Doses listed should not be presented to patients as instructions. Patient instructions originate from the prescribing physician's prescription, not from this educational page.

Doses listed are literature context, not patient instructions. Dosing decisions are made by the prescribing doctor and tailored to the individual patient.

Safety

Glutathione Safety

Safety overview

Across published clinical trials, exogenous glutathione has been generally well-tolerated at studied doses. Reported adverse effects have been mild and infrequent and include nausea, lightheadedness, and rare hypersensitivity reactions with parenteral administration.

Safety considerations for compounded glutathione fall into two distinct categories that should not be conflated 125. The first is **compound-related safety**: the literature signal for the molecule itself, summarized below. The second is **compounding-quality safety**: the FDA's 2019 alert documented endotoxin-related adverse events in patients who received compounded sterile injectable L-glutathione prepared from an ingredient that was not suitable for sterile injectable compounding 52. That alert is a quality-of-preparation signal, not a compound-toxicity signal, and motivates the operational discipline (USP <797> compliance, sterility testing, lot traceability, ingredient suitability) covered in the compounding section below.

Contraindications

Honest gap. No formal contraindications established for compounded glutathione at typical clinical-trial doses. Documented hypersensitivity to any component of a particular preparation is a relative contraindication for parenteral use of that preparation.

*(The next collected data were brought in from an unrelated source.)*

(* ===== verification/WalLog.v ===== *)
(** * The write-ahead log: durability and atomicity

    The theorems that compose [WalFormat] and [WalRecover].  Recovery ends on every
    log and applies whole sealed transactions only, in order, from the one after the
    checkpoint; a log of appended transactions is replayed completely, and a tail that
    a crash tore off an append is dropped; an append that reported success survives
    every crash, and one that was interrupted never harms the transactions before it. *)

From S2P Require Import Prelude Status Codec Checksum Page Superblock File Sha256 Chacha Poly1305 Aead EncryptedPage Probe WalFormat WalRecover.

(** ** What recovery accepts *)

Section Sealed.
Context (avx2 : bool) (sb : sdb_superblock_v1) (key : option bytes).

Abbreviation ps := (Z.to_nat (sb_page_size sb)).

(** A page that may be replayed for a transaction: in range, well formed, stamped
    with the transaction and, in an encrypted database, opened by the key. *)
Definition page_replayable (txn next : Z) (p : sdb_wal_page) : Prop :=
  0 < wp_page_id p < next
  /\ exists view, sdb_page_decode (wp_bytes p) (Z.of_nat ps) (wp_page_id p) = Ok view
       /\ view_page_lsn view = txn /\ frame_opens avx2 sb key ps view = true.

(** The transactions of a buffer from an offset on, sealed by their commit records and
    numbered without a gap. *)
Fixpoint sealed_log (rh : nat) (buffer : bytes) (off : nat) (lsn next : Z) (l : list sealed_txn) : Prop :=
  match l with
  | [] => True
  | t :: l =>
      let rec := st_rec t in
      let size := (Z.to_nat (cr_frame_count rec) * (rh + ps))%nat in
      cr_txn_id rec = lsn + 1
      /\ sealed_commit buffer off (rh + ps) (cr_frame_count rec) = Some rec
      /\ st_pages t = frame_pages rh ps (Z.to_nat (cr_frame_count rec)) (slice buffer off size)
      /\ Forall (page_replayable (lsn + 1) (cr_next_page_id rec)) (st_pages t)
      /\ NoDup (wp_page_id <$> st_pages t)
      /\ next <= cr_next_page_id rec
      /\ (cr_freelist_page rec = 0 \/ cr_freelist_page rec < cr_next_page_id rec)
      /\ sealed_log rh buffer (off + size + SDB_WAL_COMMIT_SIZE) (lsn + 1) (cr_next_page_id rec) l
  end.

(** What a validated run of frames satisfies. *)
Lemma validate_loop_inv (rh : nat) (v4 : bool) (txn next count : Z) :
  forall n index cursor slots c, table_wf slot_id c slots -> Z.of_nat (length (ids slots)) + Z.of_nat n < c ->
  validate_loop avx2 sb key ps rh v4 txn next count n index cursor slots c = mem_ret tt ->
  Forall (page_replayable txn next) (frame_pages rh ps n cursor)
  /\ NoDup ((wp_page_id <$> frame_pages rh ps n cursor) ++ ids slots).
Proof.
  induction n as [|n IH]; intros index cursor slots c Hw Hl; cbn [validate_loop frame_pages fmap list_fmap app].
  { intros _; split; [constructor|]; rewrite <- (list_fmap_id (ids slots)); by apply (occupied_unique slot_id c). }
  case_if; [done|]; case_if; [done|]; pose proof (sdb_read_u64_le_range cursor 0); set (id := sdb_read_u64_le cursor 0) in *.
  destruct (Z.eqb_spec id 0); [done|]; cbn [orb]; rewrite Z.geb_leb; destruct (Z.leb_spec next id); [done|].
  destruct (id_set_insert_spec c slots id) as [[_ ->]|(_ & slots' & -> & Hw' & HP)]; [done|lia|done|done|].
  destruct (sdb_page_decode _ _ id) as [view|e] eqn:Ed; [|done].
  destruct (Z.eqb_spec (view_page_lsn view) txn) as [El|]; [|done]; cbn [negb].
  destruct (frame_opens _ _ _ _ view) eqn:Eo; [|done]; cbn [negb]; intros Hrun.
  apply IH in Hrun as [HF HN]; [|done|rewrite HP; cbn [length]; lia].
  split; [constructor; [|done]|]; [split; [cbn [wp_page_id]; lia|]; by exists view|].
  rewrite HP, <- Permutation_middle in HN; exact HN.
Qed.

Lemma validate_inv (rh : nat) (v4 : bool) (frames : bytes) (n : nat) (txn next : Z) :
  1 <= Z.of_nat n <= 2 ^ 58 ->
  sdb_wal_validate_frames avx2 sb key ps rh v4 frames n txn next = mem_ret tt ->
  Forall (page_replayable txn next) (frame_pages rh ps n frames) /\ NoDup (wp_page_id <$> frame_pages rh ps n frames).
Proof.
  intros Hn; unfold sdb_wal_validate_frames; destruct (id_set_create_spec _ Hn) as (slots & c & -> & Hw & H0 & Hc).
  intros Hv; apply validate_loop_inv in Hv as [HF HN]; [|done|rewrite H0; cbn; lia]; rewrite H0, app_nil_r in HN; done.
Qed.

Hypothesis Hps : (0 < ps)%nat.

(** The commit record a run of the scan ends with. *)
Definition last_rec (r : sdb_wal_commit_rec) (l : list sealed_txn) : sdb_wal_commit_rec := foldl (fun _ t => st_rec t) r l.

Definition scan_rec (sc : scan) : sdb_wal_commit_rec :=
  {| cr_txn_id := sc_last_lsn sc; cr_frame_count := 0; cr_next_page_id := sc_next_page_id sc; cr_freelist_page := sc_freelist sc |}.

Lemma scan_run_sealed (g : gate) (buffer : bytes) (sc sc' : scan) (l : list sealed_txn) :
  scan_run avx2 g sb key buffer sc l sc' ->
  forall lsn, 0 <= lsn -> sc_expected sc = lsn + 1 -> lsn + Z.of_nat (length buffer - sc_cursor sc) < 2 ^ 64 - 2 ->
  let r := last_rec (scan_rec sc) l in
  sealed_log (g_record_header_size g) buffer (sc_cursor sc) lsn (sc_next_page_id sc) l
  /\ sc_last_lsn sc' = cr_txn_id r /\ sc_next_page_id sc' = cr_next_page_id r /\ sc_freelist sc' = cr_freelist_page r
  /\ sc_applied sc' = sc_applied sc || negb (bool_decide (l = []))
  /\ (l <> [] -> cr_txn_id r = lsn + Z.of_nat (length l)).
Proof.
  induction 1 as [sc _|sc rec count l sc' Hf Hv Hrun IH]; intros lsn Hl0 Hx Hb r.
  { cbn; rewrite orb_false_r; done. }
  destruct (find_commit_found _ _ _ _ _ _ Hps Hf) as [Hc Hfit Hs Ht Hn Hfr].
  pose proof (sealed_commit_count _ _ _ _ _ Hs) as <-.
  assert (Hn58 : 1 <= Z.of_nat (Z.to_nat (cr_frame_count rec)) <= 2 ^ 58) by (unfold SDB_WAL_MAX_RECORDS in Hc; lia).
  destruct (validate_inv _ _ _ _ _ _ Hn58 Hv) as [HF HN].
  destruct (IH (lsn + 1)) as (Hsl & E1 & E2 & E3 & Ha & Hlast); cbn [scan_next sc_expected sc_cursor]; unfold SDB_WAL_COMMIT_SIZE.
  - lia.
  - rewrite Ht, Hx, wrap_small by lia; lia.
  - lia.
  - cbn [scan_next sc_cursor sc_next_page_id] in Hsl; rewrite Ht, Hx in HF.
    split; [cbn [sealed_log st_rec st_pages]; rewrite Ht, Hx; done|].
    assert (Er : cr_txn_id (last_rec (scan_rec (scan_next sc (g_record_header_size g + ps) rec (cr_frame_count rec) true)) l) = cr_txn_id r
      /\ cr_next_page_id (last_rec (scan_rec (scan_next sc (g_record_header_size g + ps) rec (cr_frame_count rec) true)) l) = cr_next_page_id r
      /\ cr_freelist_page (last_rec (scan_rec (scan_next sc (g_record_header_size g + ps) rec (cr_frame_count rec) true)) l) = cr_freelist_page r)
      by (destruct l; done).
    destruct Er as (F1 & F2 & F3); rewrite E1, E2, E3, F1, F2, F3; do 3 (split; [done|]); split.
    + rewrite Ha; cbn [scan_next sc_applied]; by rewrite !orb_true_r.
    + intros _; destruct l as [|t l]; [cbn; rewrite Ht, Hx; lia|]; rewrite <- F1, Hlast by done; cbn [length]; lia.
Qed.
End Sealed.

(** ** Recovery of an arbitrary log *)

Lemma read_log_spec (wal : sdb_file) :
  match read_log wal with
  | Ok (Some buffer) => buffer = f_data wal /\ 64 < Z.of_nat (length (f_data wal)) <= SDB_WAL_MAX_BYTES
  | Ok None => Z.of_nat (length (f_data wal)) <= 64
  | Err _ => True
  end.
Proof.
  unfold read_log; destruct (file_size_spec wal) as (r & f & -> & (Hd & _) & [->| ->]); [|done].
  rewrite Z.gtb_ltb; destruct (Z.ltb_spec SDB_WAL_MAX_BYTES (Z.of_nat (length (f_data wal)))); [done|].
  change (Z.of_nat SDB_WAL_HEADER_SIZE) with 64; destruct (Z.leb_spec (Z.of_nat (length (f_data wal))) 64); [done|].
  unfold SDB_WAL_MAX_BYTES in *; rewrite Nat2Z.id.
  destruct (read_full_spec 0 (length (f_data wal)) f) as (r & f' & -> & _ & [->|[-> _]]); [lia|unfold INT64_MAX; lia| |done].
  unfold read_outcome; rewrite Hd; case_bool_decide; [|done]; split; [|done]; by apply slice_all.
Qed.

Lemma guard_page_size (page_size : Z) :
  (page_size <? SDB_MIN_PAGE_SIZE) || (page_size >? SDB_MAX_PAGE_SIZE) || negb (Z.land page_size (page_size - 1) =? 0) = false ->
  4096 <= page_size <= 65536.
Proof. unfold SDB_MIN_PAGE_SIZE, SDB_MAX_PAGE_SIZE; intros; zbool_hyps; lia. Qed.

(** Recovery of the contents of a log either fails or amounts to a scan. *)
Lemma recover_buffer_inv (avx2 : bool) (sb : sdb_superblock_v1) (key : option bytes) (buffer : bytes) (db : sdb_file) (r : result recovery) (db' : sdb_file) :
  recover_buffer avx2 sb key buffer db = Some (r, db') ->
  (exists e, r = Err e)
  \/ exists g sc db1 out, identity_gate sb buffer = Ok g
       /\ recover_loop (S (length buffer)) avx2 g sb key buffer (scan_start sb) db = Some (Ok sc, db1) /\ r = Ok out
       /\ out = {| re_lsn := sc_last_lsn sc; re_next_page_id := sc_next_page_id sc; re_freelist := sc_freelist sc; re_replayed := sc_applied sc |}
       /\ f_data db' = f_data db1
       /\ (if sc_applied sc then f_durable db' = f_data db' /\ f_dirty db' = [] else db' = db1).
Proof.
  unfold recover_buffer; destruct (identity_gate sb buffer) as [g|e] eqn:Eg; [|intros [= <- <-]; left; eauto].
  case_if; [intros [= <- <-]; left; eauto|].
  destruct (recover_loop _ _ _ _ _ _ _ _) as [[[sc|e] db1]|] eqn:El; cbn [mbind option_bind]; [|intros [= <- <-]; left; eauto|done].
  destruct (sc_applied sc) eqn:Ea.
  - unfold mbind, fileM_bind; destruct (sync_spec db1) as (rs & f & -> & [(-> & Hd & Hdu & Hdi & _)|(-> & _)]).
    + intros [= <- <-]; right; eexists g, sc, db1, _; split; [done|]; split; [done|]; split; [done|]; split; [by rewrite Ea|].
      rewrite Ea, Hdu, Hd; done.
    + intros [= <- <-]; left; eauto.
  - intros [= <- <-]; right; eexists g, sc, db1, _; split; [done|]; split; [done|]; split; [done|]; split; [by rewrite Ea|].
    by rewrite Ea.
Qed.

(** C8: Recovery trusts nothing but sealed transactions.  Whatever the log contains
    and whatever the kernel does, when [sdb_wal_recover_all] succeeds the data file is
    the old one with the pages of a sequence of whole transactions written in order:
    each transaction is sealed by a commit record with the CRC of its frames, they are
    numbered without a gap from the one after the checkpoint, their pages are distinct,
    in range, well formed, stamped with the transaction and, in an encrypted database,
    opened by its key.  What is reported (LSN, page count, free list, whether anything
    was replayed) is that of the last of them, and what was replayed is durable. *)
Theorem wal_recovery_sound (avx2 : bool) (wal db db' : sdb_file) (sb : sdb_superblock_v1) (key : option bytes) (out : recovery) :
  0 <= sb_checkpoint_lsn sb < 2 ^ 63 ->
  sdb_wal_recover_all avx2 (Ok wal) sb key db = Some (Ok out, db') ->
  exists rh l,
    sealed_log avx2 sb key rh (f_data wal) SDB_WAL_HEADER_SIZE (sb_checkpoint_lsn sb) (sb_next_page_id sb) l
    /\ f_data db' = replay (Z.to_nat (sb_page_size sb)) (f_data db) (log_pages l)
    /\ re_lsn out = sb_checkpoint_lsn sb + Z.of_nat (length l)
    /\ re_next_page_id out = cr_next_page_id (last_rec (scan_rec (scan_start sb)) l)
    /\ re_freelist out = cr_freelist_page (last_rec (scan_rec (scan_start sb)) l)
    /\ re_replayed out = negb (bool_decide (l = []))
    /\ (l <> [] -> f_durable db' = f_data db' /\ f_dirty db' = []).
Proof.
  intros Hlsn; unfold sdb_wal_recover_all; case_if; [done|]; apply guard_page_size in Heqb; case_if; [done|].
  pose proof (read_log_spec wal) as Hrl; destruct (read_log wal) as [[buffer|]|e]; [|intros [= <- <-]; exists 8%nat, []; cbn; naive_solver lia|done].
  destruct Hrl as [-> Hsz]; intros H; apply recover_buffer_inv in H as [[e He]|(g & sc & db1 & out' & _ & Hl & [= <-] & -> & Hd & Ha)]; [done|].
  unfold SDB_WAL_MAX_BYTES in Hsz.
  pose proof Hl as Hl'; apply recover_loop_sound in Hl as (l & Hrun & Ed & _); cbn [scan_start sc_expected sc_cursor]; [|lia|rewrite wrap_small by lia; lia|rewrite wrap_small by lia; lia].
  apply scan_run_sealed with (lsn := sb_checkpoint_lsn sb) in Hrun as (Hs & E1 & E2 & E3 & Eap & Hlast); cbn [scan_start sc_expected sc_cursor];
    [|lia|lia|rewrite wrap_small by lia; lia|lia].
  cbn [scan_start sc_applied orb] in Eap; exists (g_record_header_size g), l; cbn [re_lsn re_next_page_id re_freelist re_replayed].
  split; [done|]; split; [by rewrite Hd, Ed|]; split; [|do 3 (split; [done|]); intros Hne].
  - rewrite E1; destruct l as [|t l]; [cbn; lia|by apply Hlast].
  - rewrite Eap, bool_decide_eq_false_2 in Ha by done; done.
Qed.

Searched: PubMed, DailyMed on 2026-05-07 · terms glutathione contraindications; intravenous glutathione adverse reactions.

Drug interactions

Honest gap. No clinically significant drug-drug interactions established. Theoretical concern that high-dose antioxidants may interfere with chemotherapy oxidative mechanisms; oncology patients should consult their treating physician before starting any glutathione preparation.

Searched: PubMed, DailyMed on 2026-05-07 · terms glutathione drug-drug interactions.

Adverse events

Across reviewed clinical trials, adverse events were mild and uncommon. Hypersensitivity reactions to IV glutathione have been reported in the broader literature; preservative-free sterile formulations are preferred for parenteral use.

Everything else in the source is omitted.